Cosmo se precipitó a la ventana. A lo lejos, un Parásito desapareció por la cornisa de un edificio.

—Entonces, ¿de qué nos sirve? —espetó Mona—. De nada, a menos que podamos cazarlo. —Volvió a recostarse sobre la almohada y se abrazó con fuerza al saco de dormir—. Lo que necesitamos es un milagro.

Cosmo sonrió.

—Bueno, pues estamos en el lugar adecuado.

—En eso tienes razón, Cosmo. La calle Abracadabra. ¿Sabes por qué se llama así?

Cosmo se sentó junto a ella en el banco y negó con la cabeza.

—Hace años, los genios que diseñaron Ciudad Satélite decidieron que habría secciones específicas para los artesanos, por eso tenemos el distrito Van Gogh y la galería Whitman. Se suponía que todos los pintores iban a vivir en Van Gogh y todos los poetas en Whitman. La calle Abracadabra era por la gente de Las Vegas: magos, cantantes de salón y bailarinas. Era una idea estúpida. No se puede encerrar el arte en cajas. Nadie que tenga talento de verdad deja que le impongan dónde vivir. Stefan consiguió este sitio por una miseria. Ni siquiera paga impuestos. Es muy listo, casi siempre.

—Casi siempre —repitió la voz de Stefan a sus espaldas.

Su tono no rezumaba alegría. Nadie le pediría nunca a Stefan que hiciese de Santa Claus en las fiestas navideñas, ni aunque hubiese más de dos millones de personas que siguiesen celebrando esas fiestas.

—¿Te importa si sigo yo? Necesito hablar con nuestro nuevo Oteador.

Mona se levantó y se subió el embozo del saco hasta los hombros.

—Adelante.

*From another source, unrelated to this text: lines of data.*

(** A call of the queue, on a log that keeps its laws. *)
Lemma recorded_step {W} `{L : ControlLogLaws W} gone l (w w' : W) o r l2 : recorded gone l (logged w) -> log_sound w -> op_wf o -> comes_anew gone o ->
  spec_step (l, Some w) o = (r, (l2, Some w')) -> log_small w' -> recorded (gone ++ popped r) l2 (logged w') /\ log_sound w'.
Proof.
  intros R S Wf An E Sm. unfold spec_step in E. cbn [fst snd] in E. destruct (plan_of o l) as [r0 l0|k p l0] eqn:P.
  - injection E as <- <- <-. split; [|done]. destruct (plan_done o l r0 l0 P) as [[-> ->]|(e & -> & A)]; [by rewrite app_nil_r|].
    by apply (recorded_advance _ l).
  - destruct (queue_plan_payload o l k p l0 Wf P) as (K & Pw & _). rewrite walAppend_Some in E.
    destruct (log_append w k p) as [[[]|x] w1] eqn:A; cbn [fst snd] in E; injection E as <- <- <-; rewrite app_nil_r.
    + destruct (append_taken w k p w1 S K Pw A Sm) as (S' & seq & t & _ & ->). split; [|done]. by apply (recorded_plan gone l _ o).
    + by destruct (append_refused w k p x w1 S A) as (S' & ->).
Qed.
End replay.
End CommitQueueReplay.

No me importaría nada dormir unas cuantas horas en una cama de verdad. Quién sabe... A lo mejor salgo por el día, ahora que tenemos las noches libres.

Mona se agachó hasta poner la cara a la altura de Cosmo.

—Buen trabajo, lo que hiciste con aquel tanque. Me salvaste la vida otra vez. —Le dio un beso en la mejilla—. Gracias.

—De nada —murmuró Cosmo. La cara le ardía tanto que parecía como si se la acabasen de conectar a un enchufe.

Mona se echó a reír.

—A este paso voy a tener que estar besándote todo el día.

Cosmo consiguió al fin componer una frase entera.

—A lo mejor la próxima vez eres tú quien me salva la vida a mí. Y entonces te deberé un beso. —Era una obra maestra de la gramática, dadas las circunstancias.

—A lo mejor —dijo Mona con los ojos brillantes—. A lo mejor lo hago.

Se acercó a Stefan.

—¿Ya me diriges la palabra?

Stefan no parecía mucho más contento que la noche anterior.

—Escucha, Mona. Anoche estaba de muy mal humor. Todo mi trabajo se fue al garete.